MySQL Bugs: #352: Slave loses temp tables when it is shutdown/restarted

Bug #352	Slave loses temp tables when it is shutdown/restarted
Submitted:	30 Apr 2003 14:31	Modified:	1 Dec 2008 19:53
Reporter:	Guilhem Bichot	Email Updates:
Status:	Won't fix	Impact on me:	None
Category:	MySQL Server: Replication	Severity:	S2 (Serious)
Version:	4.0, 5.0.67, 5.1	OS:	Any (all)
Assigned to:	Mats Kindahl	CPU Architecture:	Any

Description:
When the slave is replicating some temp tables, they survive STOP SLAVE and START SLAVE, which is good. But they don't survive if the slave mysqld is shutdown and restarted. They are deleted as soon as mysqld restarts, even before starting the slave threads.
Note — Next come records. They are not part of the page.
(* ===== verification/Tool.v ===== *)
(** core/tool.c: the model's system calls: the registry, the advertised schema, the
    result buffer, dispatch.

    [M] is the state of the machine outside the caller's result buffer; a handler runs on
    both and may stop in a fatal exception ([None]), which abandons the calls above it up
    to a guard. The linker's table of tools is a parameter. *)

From S2P Require Import Prelude Bytes Json JsonWriter Kfmt KfmtClaims Trace.
Open Scope prog_scope.

Definition TOOL_NAME_MAX : Z := 48.
Definition TOOL_OK : Z := 0.
Definition TOOL_ENOENT : Z := -2.
Definition TOOL_EINVAL : Z := -22.

(** [input] is the span, [input_len] its length. *)
Record tool_call := Call { id : option bytes; call_name : option bytes; input : bytes }.

(** The bytes of [buf] are the ones its caller owns. *)
Record tool_result := Result {
  buf : bytes; cap : Z; len : Z; is_error : bool; truncated : bool }.

(** Where the trace module's state is in the machine. *)
Class HasTrace (M : Type) := {
  get_trace : M -> trace;
  set_trace : trace -> M -> M;
  get_set_trace : forall t m, get_trace (set_trace t m) = t }.

Definition handler (M : Type) := tool_call -> prog (M * tool_result) (option Z).

Record tool (M : Type) := Tool {
  name : option bytes; description : option bytes; input_schema : option bytes;
  flags : Z; invoke : option (handler M); functions : option (list bytes) }.
Arguments Tool {M}. Arguments name {M}. Arguments description {M}. Arguments input_schema {M}.
Arguments flags {M}. Arguments invoke {M}. Arguments functions {M}.

(** ** Registry *)

(** The loop, with [n] rounds left. *)
Fixpoint name_scan (n : nat) (s : bytes) : bool :=
  match n with
  | O => false
  | S n => match s with
           | [] => true
           | c :: s => if (c <? 32) || (c =? 127) || (c =? ch "[") || (c =? ch "]") then false
                       else name_scan n s
           end
  end.

Definition name_ok (s : option bytes) : bool :=
  match s with
  | None | Some [] => false
  | Some s => name_scan (Z.to_nat TOOL_NAME_MAX) s
  end.

Fixpoint name_eq_scan (n : nat) (a b : bytes) : bool :=
  match n with
  | O => false
  | S n => match a, b with
           | [], [] => true
           | x :: a, y :: b => if x =? y then name_eq_scan n a b else false
           | _, _ => false
           end
  end.

Definition name_eq (a b : option bytes) : bool :=
  match a, b with
  | Some a, Some b => name_eq_scan (Z.to_nat TOOL_NAME_MAX) a b
  | _, _ => false
  end.

(** ** The writer that keeps counting *)

Record sbuf := Sink { dst : option bytes; s_cap : Z; need : Z }.

Definition sput_char (c : Z) : prog sbuf unit := fun s =>
  let need' := wrap64 (need s + 1) in
  match dst s with
  | Some d =>
      if negb (s_cap s =? 0) && (need' <? s_cap s)
      then match poke (need s) c d with
           | Ok _ d => Ok tt (Sink (Some d) (s_cap s) need')
           | _ => Wild
           end
      else Ok tt (Sink (Some d) (s_cap s) need')
  | None => Ok tt (Sink None (s_cap s) need')
  end.

Fixpoint sput (p : bytes) : prog sbuf unit :=
  match p with [] => ret tt | c :: p => sput_char c ;;; sput p end.

(** The switch is that of json_escape_n. *)
Fixpoint sput_escaped (p : bytes) : prog sbuf unit :=
  match p with [] => ret tt | c :: p => sput (escape_byte c) ;;; sput_escaped p end.

Definition sput_json_string (p : option bytes) : prog sbuf unit :=
  sput_char QUOTE ;;; sput_escaped (default [] p) ;;; sput_char QUOTE.

(** The loop over [fn], with [fi] names written. *)
Fixpoint sput_functions (fs : list bytes) (fi : Z) : prog sbuf unit :=
  match fs with
  | [] => ret tt
  | f :: fs =>
      (if fi =? 0 then ret tt else sput_char (ch ",")) ;;;
      sput_json_string (Some f) ;;; sput_functions fs (fi + 1)
  end.

Section Tools.

Context {M : Type} `{HasTrace M}.
Variable tool_table : list (tool M).

Definition tool_count : Z := Z.of_nat (length tool_table).

Definition tool_at (index : Z) : option (tool M) :=
  if (index <? 0) || (tool_count <=? index) then None else tool_table !! Z.to_nat index.

Definition tool_usable (t : tool M) : bool :=
  match invoke t with
  | None => false
  | Some _ =>
      if negb (name_ok (name t)) then false
      else match input_schema t with
           | None => false
           | Some s =>
               let '(rc, v) := json_parse (Some s) in
               if negb (rc =? JSON_OK) then false else bool_decide (jtype v = T_OBJECT)
           end
  end.

Definition tool_find (n : option bytes) : option (tool M) :=
  match n with
  | None => None
  | Some _ => find (fun t => tool_usable t && name_eq (name t) n) tool_table
  end.

Definition sput_tool (t : tool M) : prog sbuf unit :=
  sput (qlit "{`name`:") ;;;
  sput_json_string (name t) ;;;
  sput (qlit ",`description`:") ;;;
  sput_json_string (Some (default [] (description t))) ;;;
  sput (qlit ",`input_schema`:") ;;;
  sput (default [] (input_schema t)) ;;;
  match functions t with
  | Some fs =>
      sput (qlit ",`functions`:[") ;;; sput_functions fs 0 ;;; sput_char (ch "]")
  | None => ret tt
  end ;;;
  sput_char (ch "}").

(** The loop over the table, with [emitted] tools written. *)
Fixpoint sput_tools (ts : list (tool M)) (emitted : Z) : prog sbuf unit :=
  match ts with
  | [] => ret tt
  | t :: ts =>
      if negb (tool_usable t) then sput_tools ts emitted
      else (if emitted =? 0 then ret tt else sput_char (ch ",")) ;;;
           sput_tool t ;;; sput_tools ts (emitted + 1)
  end.

(** On the caller's buffer, or none. *)
Definition tools_build_schema (c : Z) : prog (option bytes) Z := fun d =>
  match (sput_char (ch "[") ;;; sput_tools tool_table 0 ;;; sput_char (ch "]")) (Sink d c 0) with
  | Ok _ s =>
      match dst s with
      | Some b =>
          if c =? 0 then Ok (need s) (Some b)
          else match poke (if need s <? c then need s else c - 1) 0 b with
               | Ok _ b => Ok (need s) (Some b)
               | _ => Wild
               end
      | None => Ok (need s) None
      end
  | Panic w => Panic w
  | Wild => Wild
  | Spin => Spin
  end.

(** ** Results *)

Definition tool_result_init (b : bytes) (c : Z) : outcome tool_result unit :=
  if c =? 0 then Ok tt (Result b c 0 false false)
  else match poke 0 0 b with
       | Ok _ b => Ok tt (Result b c 0 false false)
       | _ => Wild
       end.

(** Run [m] on the bytes from [off] on. *)
Definition from_offset {A} (off : Z) (m : prog bytes A) : prog bytes A := fun b =>
  if (0 <=? off) && (off <=? zlen b) then
    match m (drop (Z.to_nat off) b) with
    | Ok a b' => Ok a (take (Z.to_nat off) b ++ b')
    | Panic w => Panic w
    | Wild => Wild
    | Spin => Spin
    end
  else Wild.

Definition tool_result_printf (fmt : bytes) (ap : list varg) : prog tool_result Z := fun r =>
  if cap r =? 0 then Ok 0 r
  else if cap r <=? len r then Ok 0 (Result (buf r) (cap r) (cap r - 1) (is_error r) true)
  else
    let room := cap r - len r in
    match from_offset (len r) (vsnprintf room fmt ap) (buf r) with
    | Ok n b =>
        if n <? 0 then Ok 0 (Result b (cap r) (len r) (is_error r) (truncated r))
        else if room <=? n then Ok (room - 1) (Result b (cap r) (cap r - 1) (is_error r) true)
        else Ok n (Result b (cap r) (len r + n) (is_error r) (truncated r))
    | Panic w => Panic w
    | Wild => Wild
    | Spin => Spin
    end.

(** ** Dispatch *)

Definition on_result {A} (m : prog tool_result A) : prog (M * tool_result) A := fun s =>
  match m s.2 with
  | Ok a r => Ok a (s.1, r)
  | Panic w => Panic w
  | Wild => Wild
  | Spin => Spin
  end.

Definition on_trace {A} (m : prog trace A) : prog (M * tool_result) A := fun s =>
  match m (get_trace s.1) with
  | Ok a t => Ok a (set_trace t s.1, s.2)
  | Panic w => Panic w
  | Wild => Wild
  | Spin => Spin
  end.

Definition set_error : prog tool_result unit :=
  modify (fun r => Result (buf r) (cap r) (len r) true (truncated r)).

(** The names, while a whole one fits. *)
Fixpoint list_names (ts : list (tool M)) : prog tool_result unit :=
  match ts with
  | [] => ret tt
  | k :: ts =>
      if negb (tool_usable k) then list_names ts
      else
        l <- gets len ;;
        c <- gets cap ;;
        if c <=? l + zlen (default [] (name k)) + 2
        then tool_result_printf (lit " ...") [] ;;; ret tt
        else tool_result_printf (lit " %s") [arg_str (default [] (name k))] ;;; list_names ts
  end.

Definition unknown_tool (n : option bytes) : prog (M * tool_result) Z :=
  let shown := arg_str (default (lit "(null)") n) in
  on_result (set_error ;;;
             tool_result_printf (lit "no such tool: %s. available:") [shown] ;;;
             list_names tool_table) ;;;
  on_trace (trace_err TOOL_ENOENT (Some (lit "tool_dispatch")) (Some (lit "%s")) [shown]) ;;;
  ret TOOL_ENOENT.

(** What happens to a result that was cut short. *)
Definition truncation_notice : prog tool_result unit := fun r =>
  match snprintf 48 ([10] ++ lit "[result truncated at %u bytes]") [VInt (wrap32 (cap r - 1))] (array 48) with
  | Ok nn note =>
      if (0 <? nn) && (nn + 1 <? cap r) then
        let text := take (Z.to_nat nn) note in
        if len r + nn <? cap r then
          match (pokes (len r) text ;;; poke (len r + nn) 0) (buf r) with
          | Ok _ b => Ok tt (Result b (cap r) (len r + nn) (is_error r) (truncated r))
          | _ => Wild
          end
        else
          match (pokes (cap r - 1 - nn) text ;;; poke (cap r - 1) 0) (buf r) with
          | Ok _ b => Ok tt (Result b (cap r) (cap r - 1) (is_error r) (truncated r))
          | _ => Wild
          end
      else Ok tt r
  | Panic w => Panic w
  | Wild => Wild
  | Spin => Spin
  end.

Definition tool_dispatch (call : tool_call) : prog (M * tool_result) (option Z) :=
  c <- gets (fun s => cap s.2) ;;
  if c =? 0 then ret (Some TOOL_EINVAL)
  else match tool_find (call_name call) with
  | None => rc <- unknown_tool (call_name call) ;; ret (Some rc)
  | Some t =>
      saved_on <- gets (fun s => trace_enabled (get_trace s.1)) ;;
      before <- gets (fun s => trace_emissions (get_trace s.1)) ;;
      on_trace (trace_set_enabled true) ;;;
      rc <- match invoke t with Some f => f call | None => fun _ => Wild end ;;
      match rc with
      | None => ret None
      | Some rc =>
          on_trace (trace_set_enabled saved_on) ;;;
          (if rc =? TOOL_OK then ret tt else on_result set_error) ;;;
          tr <- gets (fun s => truncated s.2) ;;
          (if tr : bool then on_result truncation_notice else ret tt) ;;;
          now <- gets (fun s => trace_emissions (get_trace s.1)) ;;
          (if now =? before then
             e <- gets (fun s => is_error s.2) ;;
             if e : bool
             then on_trace (trace_err rc (name t) (Some (lit "%s")) [arg_str []])
             else on_trace (trace_ok (name t) (Some (lit "%s")) [arg_str []])
           else ret tt) ;;;
          ret (Some TOOL_OK)
      end
  end.

End Tools.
This makes replication stop with error.

Our manual is wrong:

The following table is about problems in 3.23 that are fixed in 4.0:
<cut>
* In 3.23 temporary tables are replicated with the exception of the case when you shut down slave server (not just slave thread) when you have some temporary tables open and they are used in subsequent updates. To deal with this problem shutting down the slave, do SLAVE STOP, check Slave_open_temp_tables variable to see if it is 0, then issue mysqladmin shutdown. If the number is not 0, restart the slave thread with SLAVE START and see if you have better luck next time.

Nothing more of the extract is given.